Humane societies and animal shelters do everything possible to find homes for each and every animal in their care. However, there simply aren’t enough homes to go around. All over the United States, healthy, loving cats are humanely euthanized by the millions each year due to lack of homes. And countless others are neglected, abused, or abandoned — all victims of a tremendous overpopulation problem. One easy solution to this problem — spaying and neutering.
Consider these statistics on cats: According to the Humane Society of the United States, a single unspayed female cat, her mate, and their offspring are capable of producing a total of 420,000 kittens in just seven years! This results in the euthanasia of millions of homeless cats.
Aside from spaying or neutering your cat to help with the overpopulation crisis, spaying and neutering has both medical and behavioral benefits:
* Neutering male cats will make them less likely to fight with other males or mark their territory, and it virtually eliminates the risk of testicular tumors or prostate problems.
* Spaying female cats greatly reduces their chances of developing mammary, ovarian, or uterine cancers.
* Spayed and neutered cats are also less likely to try to get out of the yard to find mates. Each year, thousands of roaming animals in search of mates become lost or are hit by cars, resulting in needless suffering or death.
Luckily for the residents of Santa Barbara County, CARE4Paws has joined forces with Animal Shelter Assistance Program (ASAP) and local pet clinics to launch a Spring Spayathon for cats in the South County. The plan is to fix 100 cats between April 10 and May 31, with the ultimate goal of preventing thousands of animals from ending up in shelters this year and in the years to come. The spaying and neutering is free to those who qualify.
As part of the spayathon, CARE4Paws—a nonprofit promoting responsible pet ownership and animal welfare—has organized several “Spay Days” for cat owners in financial need at veterinary clinics from Carpinteria to Santa Ynez. The kickoff is Sunday April 10, with a spay day at Vet’s Here, a brand-new mobile veterinary clinic in Santa Ynez.
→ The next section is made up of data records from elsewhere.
(** * The jsii object store: kernel registry, interface closure, instance-ID
      sequence, type markers and the host-side reference table.

    Shallow embedding of
    - [lib/object-store/sequence.ts]              (module [Seq]),
    - [lib/interface-collection.ts]               (module [IC]),
    - [lib/object-store/object-handle.ts]         (module [Handle], the
      proxy-based version with [hasProxy] / [proxy]),
    - [lib/object-store/object-store.ts]          (module [Kernel]),
    - [registerType] / [typeFQN] of the same file (module [TypeMarker]),
    - [finalize] of the earlier store             (module [Legacy]),
    - the Java runtime's [ObjectStore]            (module [Host]).

    Modelling conventions.
    - A JavaScript number is an IEEE 754 double.  Those that hold integers
      are modelled by the integer they hold, [Infinity] by 2^1024; a sum is
      rounded to the nearest double, and a number prints as the language
      prints it.
    - A JavaScript [Set] is a duplicate-free list in insertion order; a [Map]
      keyed by strings and a [WeakMap] keyed by objects are finite maps
      ([gmap]), objects being keys by their identity.
    - Exceptions do not roll back mutations: every stateful operation returns
      its outcome together with the state reached when it returned or threw.
    - Garbage collection is an action of the environment. *)

From Stdlib Require Import ZArith Ascii String List Bool Lia DecimalString DecimalZ.
From stdpp Require Import base option list sorting gmap strings.

Local Open Scope string_scope.
Local Open Scope Z_scope.

(** ** Outcomes and the state-and-exception monad *)

(** The exceptions the modelled code raises, named after the error kinds of
    the specification. *)
Inductive Error : Type :=
  | NullArgument      (* TypeError: Attempted to register "null" object! *)
  | UnknownReference  (* Error: Could not find handle registered with ID *)
  | StillReachable    (* AssertionError: Attempted to delete user-reachable object *)
  | InvalidType       (* Error: Expected an interface / a class, but received ... *)
  | TypeNotFound      (* resolveType threw *)
  | StackOverflow     (* RangeError: unbounded recursion *)
  | InvalidSequence   (* AssertionError of the Sequence constructor *)
  | JSTypeError       (* TypeError raised by the JavaScript runtime *)
  | IllegalState      (* Java: IllegalStateException *)
  | NullPointer.      (* Java: NullPointerException *)

Inductive Outcome (A : Type) : Type :=
  | Returns (a : A)
  | Throws (e : Error).
Arguments Returns {A} a.
Arguments Throws {A} e.

Definition M (S A : Type) : Type := S -> Outcome A * S.

Definition ret {S A} (a : A) : M S A := fun s => (Returns a, s).
Definition throw {S A} (e : Error) : M S A := fun s => (Throws e, s).
Definition bind {S A B} (m : M S A) (k : A -> M S B) : M S B :=
  fun s => match m s with
           | (Returns a, s') => k a s'
           | (Throws e, s') => (Throws e, s')
           end.
Definition gets {S A} (f : S -> A) : M S A := fun s => (Returns (f s), s).
Definition modify {S} (f : S -> S) : M S unit := fun s => (Returns tt, f s).

Notation "'do' x <- m ; k" := (bind m (fun x => k))
  (at level 10, x name, m at level 100, k at level 200).
Notation "'do_' m ; k" := (bind m (fun _ => k))
  (at level 10, m at level 100, k at level 200).

(** [for (const x of xs) body(x)]: stops at the first exception. *)
Fixpoint forM_ {S A} (xs : list A) (body : A -> M S unit) : M S unit :=
  match xs with
  | [] => ret tt
  | x :: xs' => bind (body x) (fun _ => forM_ xs' body)
  end.

(** ** JavaScript [Set<string>]: insertion-ordered, duplicate-free *)

Definition set_has (x : string) (l : list string) : bool := bool_decide (x ∈ l).

Definition set_add (x : string) (l : list string) : list string :=
  if set_has x l then l else l ++ [x].

Definition set_delete (x : string) (l : list string) : list string :=
  filter (fun y => y ≠ x) l.

(** [new Set(array)] *)
Definition set_of_list (xs : list string) : list string :=
  fold_left (fun acc x => set_add x acc) xs [].

(** [for (const x of xs) set.delete(x)] *)
Definition set_delete_all (xs : list string) (l : list string) : list string :=
  fold_left (fun acc x => set_delete x acc) xs l.

(** [Array.prototype.sort()] on strings: insertion into increasing order of
    the code units (FQNs are ASCII). *)
Fixpoint sort_insert (x : string) (l : list string) : list string :=
  match l with
  | [] => [x]
  | y :: l' => if String.leb x y then x :: l else y :: sort_insert x l'
  end.

Definition sort_strings (l : list string) : list string :=
  fold_right sort_insert [] l.

(** ** JavaScript numbers that hold integers *)

(** The decimal numeral of an integer. *)
Definition string_of_Z (n : Z) : string := NilEmpty.string_of_int (Z.to_int n).

(** The double nearest to the integer [n], ties to the even significand:
    every integer of absolute value below 2^53 is a double; beyond, a double
    has a significand of 53 bits, so that the doubles from 2^e to 2^(e+1) are
    the multiples of 2^(e-52). *)
Definition js_round (n : Z) : Z :=
  let m := Z.abs n in
  if m <? 2 ^ 53 then n
  else
    let ulp := 2 ^ (Z.log2 m - 52) in
    let q := m / ulp in
    let r := m mod ulp in
    let q' := if 2 * r <? ulp then q
              else if ulp <? 2 * r then q + 1
              else if Z.even q then q else q + 1 in
    Z.sgn n * (q' * ulp).

(** The largest finite double is 2^1024 - 2^971; what rounds to 2^1024 or
    more is [Infinity], which 2^1024 stands for. *)
Definition Infinity : Z := 2 ^ 1024.

(** [Number.isInteger(x)] for such a number: it is finite. *)
Definition isInteger (x : Z) : bool := Z.abs x <? Infinity.

(** [x + y] for numbers that are not negative. *)
Definition js_add (x y : Z) : Z := Z.min (js_round (x + y)) Infinity.

(** [Number::toString] for an integer [x >= 2^53]: the decimal digits [s],
    as few as possible, such that [s * 10^(n-k)] rounds to [x]; among these
    the one nearest to [x]. *)
Definition digits (x : Z) : Z := Z.of_nat (String.length (string_of_Z x)).

Definition shortest_at (x p : Z) : option Z :=
  let lo := x / 10 ^ p in
  let hi := lo + 1 in
  let ok s := js_round (s * 10 ^ p) =? x in
  match ok lo, ok hi with
  | true, true =>
      let dl := x - lo * 10 ^ p in
      let dh := hi * 10 ^ p - x in
      Some (if dl <? dh then lo else if dh <? dl then hi
            else if Z.even lo then lo else hi)
  | true, false => Some lo
  | false, true => Some hi
  | false, false => None
  end.

(** The search from [k] digits upwards; 17 digits always tell a double. *)
Fixpoint shortest (x d : Z) (k : nat) (tries : nat) : Z * Z :=
  match tries with
  | O => (x, d)
  | S tries' =>
      match shortest_at x (d - Z.of_nat k) with
      | Some s => (s, Z.of_nat k)
      | None => shortest x d (S k) tries'
      end
  end.

Fixpoint zeros (n : nat) : string :=
  match n with O => "" | S n' => String "0" (zeros n') end.

(** [d.ddd] followed by [e+] and the exponent. *)
Definition exponent_form (s k n : Z) : string :=
  match string_of_Z s with
  | String c rest =>
      String c (if k =? 1 then "" else String "." rest) ++ "e+" ++ string_of_Z (n - 1)
  | EmptyString => ""
  end.

Definition positive_to_string (x : Z) : string :=
  if x <? 2 ^ 53 then string_of_Z x
  else if Infinity <=? x then "Infinity"
  else
    let d := digits x in
    let '(s, k, n) :=
      if js_round (10 ^ d) =? x then (1, 1, d + 1)
      else let '(s, k) := shortest x d 1 17 in (s, k, d) in
    if n <=? 21 then string_of_Z s ++ zeros (Z.to_nat (n - k))
    else exponent_form s k n.

(** A number in a template literal. *)
Definition number_to_string (x : Z) : string :=
  if x <? 0 then String "-" (positive_to_string (- x)) else positive_to_string x.

(** ** sequence.ts *)

Module Seq.

Record Sequence : Type := mkSequence { stride : Z; nextValue : Z }.

(** [new Sequence(origin, stride)], for arguments that hold integers or
    are infinite. *)
Definition new (origin stride : Z) : Outcome Sequence :=
  if negb ((0 <=? origin) && isInteger origin) then Throws InvalidSequence
  else if negb ((0 <? stride) && isInteger stride) then Throws InvalidSequence
  else Returns {| stride := stride; nextValue := origin |}.

(** The default arguments [origin = 10000, stride = 1]. *)
Definition default : Sequence := {| stride := 1; nextValue := 10000 |}.

(** [next()]: returns the current value; [this.nextValue += this.stride]. *)
Definition next : M Sequence Z :=
  fun s => (Returns (nextValue s),
            {| stride := stride s; nextValue := js_add (nextValue s) (stride s) |}).

(** The result of the [(n+1)]-th call of [next()] on [s]. *)
Fixpoint nth_next (n : nat) (s : Sequence) : Outcome Z :=
  match n with
  | O => fst (next s)
  | S n' => nth_next n' (snd (next s))
  end.

End Seq.

(** ** interface-collection.ts *)

Module IC.

Inductive TypeKind : Type := KClass | KInterface | KEnum.

(** The part of [spec.Type] the collection reads. *)
Record TypeInfo : Type := mkType {
  kind : TypeKind;
  base : option string;
  interfaces : option (list string)
}.

Definition isInterfaceType (ti : TypeInfo) : bool :=
  match kind ti with KInterface => true | _ => false end.

Definition isClassType (ti : TypeInfo) : bool :=
  match kind ti with KClass => true | _ => false end.

(** Modelled from the spec: the constant [EMPTY_OBJECT_FQN] of
    [serialization.ts], the class FQN [Object] of anonymous instances. *)
Definition EMPTY_OBJECT_FQN : string := "Object".

Section WithTypes.

(** [resolveType]: the loaded type system; resolving an unknown FQN throws. *)
Variable types : gmap string TypeInfo.

Definition resolveType {S} (fqn : string) : M S TypeInfo :=
  match types !! fqn with
  | Some ti => ret ti
  | None => throw TypeNotFound
  end.

(** Bounds on the depth of the recursions: an interface is walked only when
    it was just added, a base chain that never ends overflows the stack. *)
Definition interface_fuel : nat := S (S (size types)).
Definition class_fuel : nat := S (size types).

(** [addFromInterface(fqn)] on the field [interfaces]. *)
Fixpoint addFromInterface (fuel : nat) (fqn : string) : M (list string) unit :=
  match fuel with
  | O => throw StackOverflow
  | S fuel' =>
      do ti <- resolveType fqn;
      if negb (isInterfaceType ti) then throw InvalidType
      else match interfaces ti with
           | None => ret tt
           | Some ifaces =>
               forM_ ifaces (fun iface =>
                 do seen <- gets (set_has iface);
                 if seen then ret tt
                 else do_ modify (set_add iface);
                      addFromInterface fuel' iface)
           end
  end.

(** [addFromClass(fqn)]; [if (ti.base)] is false for the empty string too. *)
Fixpoint addFromClass (fuel : nat) (fqn : string) : M (list string) unit :=
  match fuel with
  | O => throw StackOverflow
  | S fuel' =>
      do ti <- resolveType fqn;
      if negb (isClassType ti) then throw InvalidType
      else
        do_ match base ti with
            | Some b => if bool_decide (b = "") then ret tt
                        else addFromClass fuel' b
            | None => ret tt
            end;
        match interfaces ti with
        | None => ret tt
        | Some ifaces =>
            forM_ ifaces (fun iface =>
              do seen <- gets (set_has iface);
              if seen then ret tt
              else do_ modify (set_add iface);
                   addFromInterface interface_fuel iface)
        end
  end.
And on Wednesday, April 20, CARE Hospital in Santa Barbara has committed to altering almost half of the targeted 100 cats. “Being a 24-hour veterinary emergency and surgical center we see the effects of overpopulation on a daily basis,” said CARE co-owner Eric Wright. “Responsible spaying and neutering can help prevent the suffering of unwanted animals.” ALL appointments must be made through CARE4PAWS.
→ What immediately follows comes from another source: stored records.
Lemma ensured_keys_appended :
  exists extra, keys (ensured d) = keys d ++ extra /\ incl extra ensured_keys.
Proof.
  unfold ensured.
  destruct (default_if_false_keys_incl d "recommendations" fallback_recommendations)
    as [x1 [E1 I1]].
  destruct (default_if_false_keys_incl
              (default_if_false d "recommendations" fallback_recommendations)
              "job_title" (VStr "Position")) as [x2 [E2 I2]].
  destruct (default_if_false_keys_incl
              (default_if_false
                 (default_if_false d "recommendations" fallback_recommendations)
                 "job_title" (VStr "Position"))
              "company_name" (VStr "Company")) as [x3 [E3 I3]].
  exists (x1 ++ x2 ++ x3). split.
  - rewrite E3, E2, E1. now rewrite <- !app_assoc.
  - intros k Hk. apply in_app_or in Hk as [Hk | Hk];
      [apply I1 in Hk | apply in_app_or in Hk as [Hk | Hk];
                        [apply I2 in Hk | apply I3 in Hk]];
      simpl in *; intuition.
Qed.

Lemma ensured_recommendations_true :
  truthy (dict_get_or_none (ensured d) "recommendations") = true.
Proof.
  unfold dict_get_or_none. rewrite ensured_recommendations.
  destruct (truthy (dict_get_or_none d "recommendations")) eqn:E.
  - unfold dict_get_or_none in E.
    destruct (dict_get d "recommendations"); [assumption | discriminate].
  - reflexivity.
Qed.

End Ensured.

(** ** The loop over the jobs *)

Lemma for_each_dicts (l : list dict) :
  for_each ensure_fields (map VDict l) = ([], inr (map VDict (map ensured l))).
Proof.
  induction l as [|d l IH]; simpl; [reflexivity|].
  rewrite ensure_fields_dict. unfold bind at 1. rewrite IH. reflexivity.
Qed.

Lemma for_each_inv (items items' : list value) (t : list event) :
  for_each ensure_fields items = (t, inr items') ->
  t = [] /\ Forall2 ensured_entry items items'.
Proof.
  revert items' t. induction items as [|x xs IH]; simpl; intros items' t H.
  - inversion H; subst. split; constructor.
  - destruct x; try (simpl in H; discriminate).
    rewrite ensure_fields_dict in H. unfold bind at 1 in H.
    destruct (for_each ensure_fields xs) as [t1 [e|xs']] eqn:E; simpl in H.
    + discriminate.
    + inversion H; subst. destruct (IH _ _ eq_refl) as [-> HF].
      split; [reflexivity|]. constructor; [|assumption].
      now exists d.
Qed.

Lemma ensure_all_inv (jobs jobs' : value) (t : list event) :
  ensure_all jobs = (t, inr jobs') ->
  t = [] /\ Forall2 ensured_entry (entries jobs) (entries jobs').
Proof.
  unfold ensure_all. intros H.
  destruct jobs; simpl in H; try discriminate.
  - (* a string *)
    destruct (for_each ensure_fields (map VStr (PyStr.chars s))) as [t1 [e|r]] eqn:E;
      simpl in H; [discriminate|].
    inversion H; subst. apply for_each_inv in E as [-> _].
    split; [reflexivity | constructor].
  - (* a list *)
    destruct (for_each ensure_fields l) as [t1 [e|r]] eqn:E;
      simpl in H; [discriminate|].
    inversion H; subst. apply for_each_inv in E as [-> HF].
    split; [reflexivity | exact HF].
  - (* a dictionary *)
    destruct (for_each ensure_fields (map VStr (keys d))) as [t1 [e|r]] eqn:E;
      simpl in H; [discriminate|].
    inversion H; subst. apply for_each_inv in E as [-> _].
    split; [reflexivity | constructor].
Qed.

Lemma ensure_all_dicts (l : list dict) :
  ensure_all (VList (map VDict l)) = ([], inr (VList (map VDict (map ensured l)))).
Proof.
  unfold ensure_all. simpl. unfold bind at 1. simpl.
  rewrite for_each_dicts. reflexivity.
Qed.

Lemma ensure_all_trace (jobs : value) : fst (ensure_all jobs) = [].
Proof.
  assert (forall items, fst (for_each ensure_fields items) = []) as Hfe.
  { induction items as [|x xs IH]; simpl; [reflexivity|].
    destruct x; try reflexivity.
    rewrite ensure_fields_dict. unfold bind at 1.
    destruct (for_each ensure_fields xs) as [t [e|r]]; simpl in *; subst; reflexivity. }
  unfold ensure_all.
  destruct jobs; try reflexivity; simpl; unfold bind at 1; simpl;
    match goal with |- context [for_each ensure_fields ?l] =>
      specialize (Hfe l); destruct (for_each ensure_fields l) as [t [e|r]] end;
    simpl in *; subst; reflexivity.
Qed.

(** ** The generation pipeline *)

Section Pipeline.
Variable json_loads : string -> exn + value.
Variable generate_content : string -> value -> exn + response.
Variables (resume_content : string) (job_links : value).

(** The outcome once the backend has answered with a text that holds a
    brace-delimited span. *)
Lemma generate_analysis_span (text group : string) :
  generate_content resume_content job_links = inr (Response (inr text)) ->
  re_search_braces text = Some group ->
  generate_analysis json_loads generate_content resume_content job_links =
    ([EvGenerate],
     inr match json_loads group with
         | inl e => failure ("Error generating analysis: " ++ str e)
         | inr analysis =>
             if negb (is_dict analysis) || negb (contains_key analysis "jobs")
             then failure "Invalid response structure"
             else match analysis with
                  | VDict d =>
                      match snd (ensure_all (dict_get_or_none d "jobs")) with
                      | inr jobs' => success "jobs" jobs'
                      | inl e => failure ("Error generating analysis: " ++ str e)
                      end
                  | _ => VNone
                  end
         end).
Proof.
  intros Hgen Hspan. unfold generate_analysis.
  rewrite Hgen. unfold call, lift, bind at 1, try_except. simpl.
  assert (PyStr.nonempty text = true) as Hne.
  { destruct text; [discriminate | reflexivity]. }
  rewrite Hne, Hspan. simpl.
  destruct (json_loads group) as [e|analysis]; simpl; [reflexivity|].
  destruct analysis; simpl; try reflexivity.
  unfold contains_key, dict_contains, dict_get_or_none, getitem.
  destruct (dict_get d "jobs") as [jobs|]; simpl; [|reflexivity].
  pose proof (ensure_all_trace jobs) as Ht.
  destruct (ensure_all jobs) as [t [e|jobs']]; simpl in *; subst; reflexivity.
Qed.

End Pipeline.

Section PipelineInv.
Variable json_loads : string -> exn + value.
Variable generate_content : string -> value -> exn + response.
Variables (resume_content : string) (job_links : value).

Lemma generate_analysis_returns :
  exists v, generate_analysis json_loads generate_content resume_content job_links = ([EvGenerate], inr v).
Proof.
  unfold generate_analysis, call, lift, try_except.
  destruct (generate_content resume_content job_links) as [e|[|[e|text]]];
    simpl; try (eexists; reflexivity).
  destruct (PyStr.nonempty text); simpl; try (eexists; reflexivity).
  destruct (re_search_braces text) as [group|]; simpl; try (eexists; reflexivity).
  destruct (json_loads group) as [e|analysis]; simpl; try (eexists; reflexivity).
  destruct (negb (is_dict analysis) || negb (contains_key analysis "jobs")) eqn:E;
    simpl; try (eexists; reflexivity).
  destruct analysis; try discriminate.
  unfold contains_key, dict_contains in E. unfold getitem.
  destruct (dict_get d "jobs") as [jobs|]; [|discriminate]. simpl.
  pose proof (ensure_all_trace jobs) as Ht.
  destruct (ensure_all jobs) as [t [e|jobs']]; simpl in *; subst;
    eexists; reflexivity.
Qed.

Lemma generate_analysis_no_span (text : string) :
  generate_content resume_content job_links = inr (Response (inr text)) ->
  text <> EmptyString ->
  re_search_braces text = None ->
  generate_analysis json_loads generate_content resume_content job_links
  = ([EvGenerate], inr (failure "Invalid response format")).
Proof.
  intros Hgen Hne Hspan. unfold generate_analysis.
  rewrite Hgen. unfold call, lift, bind at 1, try_except. simpl.
  destruct text; [contradiction|]. simpl PyStr.nonempty. cbv iota.
  simpl negb. cbv iota. rewrite Hspan. reflexivity.
Qed.

Lemma generate_analysis_success_inv (jobs' : value) :
  snd (generate_analysis json_loads generate_content resume_content job_links) = inr (success "jobs" jobs') ->
  exists text group d jobs,
    generate_content resume_content job_links = inr (Response (inr text))
    /\ re_search_braces text = Some group
    /\ json_loads group = inr (VDict d)
    /\ dict_get d "jobs" = Some jobs
    /\ snd (ensure_all jobs) = inr jobs'.
Proof.
  intros H.
  destruct (generate_content resume_content job_links) as [e|[|[e|text]]] eqn:Hgen;
    try (unfold generate_analysis, call, lift, try_except in H;
         rewrite Hgen in H; simpl in H; inversion H; fail).
  destruct (re_search_braces text) as [group|] eqn:Hspan.
  - rewrite (generate_analysis_span _ _ _ _ _ _ Hgen Hspan) in H.
    simpl in H.
    destruct (json_loads group) as [e|analysis] eqn:Hjl; [inversion H|].
    destruct analysis; simpl in H; try (inversion H; fail).
    unfold contains_key, dict_contains, dict_get_or_none in H.
    destruct (dict_get d "jobs") as [jobs|] eqn:Hjobs; simpl in H; [|inversion H].
    destruct (snd (ensure_all jobs)) as [e|j] eqn:Hens; [inversion H|].
    exists text, group, d, jobs. repeat split; auto.
    inversion H. subst. exact Hens.
  - unfold generate_analysis, call, lift, try_except in H.
    rewrite Hgen in H. simpl in H.
    destruct (PyStr.nonempty text); simpl in H; [|inversion H].
    rewrite Hspan in H. simpl in H. inversion H.
Qed.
ASAP, a nonprofit organization that takes care of the cats and kittens at the Santa Barbara County Animal Shelter on Overpass Road, is providing part of the funding to make this important project a reality. “There are simply too many animals in shelters, foster homes, and on the streets,” said ASAP’s director Eliane Martin. “Typically, an unspayed female cat has two or three litters a year, until she dies at a young age, completely exhausted.” By fixing their cats, owners will prolong the cats’ lives and help reduce the numbers of kittens in shelters, or kittens at the mercy of the elements and predators, Martin added.
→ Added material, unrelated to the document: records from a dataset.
(** The read fails: a 404 breaks out of the loop, anything else is
    dropped and the turn ends like one where the claim is still there. *)
Lemma deletion_body_error st items prest e crest :
  pod_lists st = inr items :: prest ->
  pvc_reads st = inl e :: crest ->
  body st =
  if is_not_found e
  then (Ret (Some tt), turn items (RError e) [] st)
  else (Ret None, turn items (RError e) [ESleep 1000] st).
Proof.
  intros Hpods Hreads. destruct st; simpl in *; subst.
  unfold deletion_wait_body, after_deletion_turn, deletion_turn_events. run_handler.
  destruct (is_not_found e); cbn; rewrite <- !app_assoc; reflexivity.
Qed.

(** The loop ends normally only right after a read that failed with 404. *)
Lemma deletion_wait_returns fuel : forall st st',
  wait fuel st = (Ret tt, st') ->
  exists pre e,
    trace st' =
    (pre ++ [EApi (readNamespacedPersistentVolumeClaim (pvc_name pvc) (pvc_namespace pvc))
               (RError e)])%list /\
    is_not_found e = true.
Proof.
  induction fuel as [|fuel IH]; intros st st' Hrun; [discriminate|].
  unfold deletion_wait in Hrun. rewrite while_true_turn in Hrun.
  destruct (pod_lists st) as [|[e|items] prest] eqn:Hpods.
  1,2: unfold deletion_wait_body in Hrun; run_handler_in Hrun;
       rewrite Hpods in Hrun; discriminate.
  destruct (pvc_reads st) as [|[e|c] crest] eqn:Hreads.
  - unfold deletion_wait_body in Hrun. run_handler_in Hrun.
    rewrite Hpods in Hrun. cbn in Hrun. rewrite Hreads in Hrun. discriminate.
  - rewrite (deletion_body_error _ _ _ _ _ Hpods Hreads) in Hrun.
    destruct (is_not_found e) eqn:Hnf.
    + injection Hrun as <-.
      eexists (trace st ++ [_; _; _; _])%list, e. split; [|done].
      unfold after_deletion_turn, deletion_turn_events. simpl. rewrite <- app_assoc. reflexivity.
    + by apply IH in Hrun.
  - rewrite (deletion_body_exists _ _ _ _ _ Hpods Hreads) in Hrun.
    by apply IH in Hrun.
Qed.
(** The table [ocr_fixes], in the order of its keys. *)
Definition ocr_fixes : list (regex * str) :=
  [ (* r'\b0(?=[A-Za-z])' -> 'O' *)
    (Seq WordB (Seq (Chr (is_char 48)) (Ahead is_letter)), txt "O");
    (* r'(?<=[A-Za-z])0\b' -> 'O' *)
    (Seq (Behind is_letter) (Seq (Chr (is_char 48)) WordB), txt "O");
    (* r'\bl(?=[0-9])' -> '1' *)
    (Seq WordB (Seq (Chr (is_char 108)) (Ahead is_digit)), txt "1");
    (* r'\brn\b' -> 'm' *)
    (Seq WordB (Seq (Chr (is_char 114)) (Seq (Chr (is_char 110)) WordB)), txt "m");
    (* r'\bvv\b' -> 'w' *)
    (Seq WordB (Seq (Chr (is_char 118)) (Seq (Chr (is_char 118)) WordB)), txt "w");
    (* r'(?<=[a-z])I(?=[a-z])' -> 'l' *)
    (Seq (Behind is_lower) (Seq (Chr (is_char 73)) (Ahead is_lower)), txt "l") ].

Definition _fix_ocr_errors (text : str) : str :=
  fold_left (fun text fix_ => re_sub (fst fix_) (const_repl (snd fix_)) text) ocr_fixes text.

Definition _post_process_text (text : str) : str :=
  match text with
  | [] => text
  | _ =>
      let text := _fix_spaced_words text in
      let text := _normalize_whitespace text in
      let text := _fix_punctuation text in
      let text := _fix_ocr_errors text in
      text
  end.

(** ** [difflib.SequenceMatcher], as [calculate_fuzzy_similarity] uses it

    The matcher is built with [isjunk = None] and the default
    [autojunk = True]; the set [bjunk] is therefore empty. *)

Definition index_map := dict ascii (list nat).

(** [indices = b2j.setdefault(elt, []); indices.append(i)] *)
Definition b2j_add (b2j : index_map) (elt : ascii) (i : nat) : index_map :=
  match dict_get ascii_eqb b2j elt with
  | Some indices => dict_set ascii_eqb b2j elt (indices ++ [i])
  | None => dict_set ascii_eqb b2j elt [i]
  end.

Fixpoint b2j_fill (b : str) (i : nat) (b2j : index_map) : index_map :=
  match b with
  | [] => b2j
  | elt :: rest => b2j_fill rest (S i) (b2j_add b2j elt i)
  end.

(** [__chain_b]: the index of [b], without the popular elements when [b]
    has 200 elements or more. *)
Definition chain_b (b : str) : index_map :=
  let b2j := b2j_fill b O [] in
  let n := List.length b in
  if (200 <=? n)%nat then
    let ntest := (n / 100 + 1)%nat in
    filter (fun kv => negb (ntest <? List.length (snd kv))%nat) b2j
  else b2j.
Cat owners experiencing financial difficulty who are interested in getting their cat(s) fixed during the Spring Spayathon should contact CARE4Paws at 968-CARE (2273) or email@example.com. To learn more about CARE4Paws and its programs and upcoming events, visit www.care4paws.org
To view a few cats up for adoption at ASAP, check out the following video:
http://www.youtube.com/watch?v=22sDAm4Pedc. For all of ASAP’s cats up for adoption, go to: http://www.petfinder.com/fpm/petlist/petlist.cgi?shelter=CA267&style=13
Wayne Pacelle Book Signing! Sunday, April 10, 2011, from 3-5 p.m.
Wayne Pacelle, president and CEO of the Humane Society of the United States, will be at the Tecolote Bookstore at 1470 East Valley Road in Montecito to promote his spectacular new book, The Bond. The Bond is a fascinating exploration of humanity’s eternal bond with animals and an urgent call to answer the needs of millions of at-risk creatures. Both sobering and uplifting, the book argues that humans have an instinctive connection with animals—a connection Wayne Pacelle has felt acutely for as long as he can remember. The book looks at the origins of the human-animal connection, discusses the severing of that bond in the industrial era, and presents a workable vision of growing economies free from the harsh exploitation of animals. So many cruelties are inflicted on animals, but the good news is that we humans have the power to turn this situation around.
Tecolote Bookstore will donate 20 percent of The Bond book sales to the Humane Society of the United States.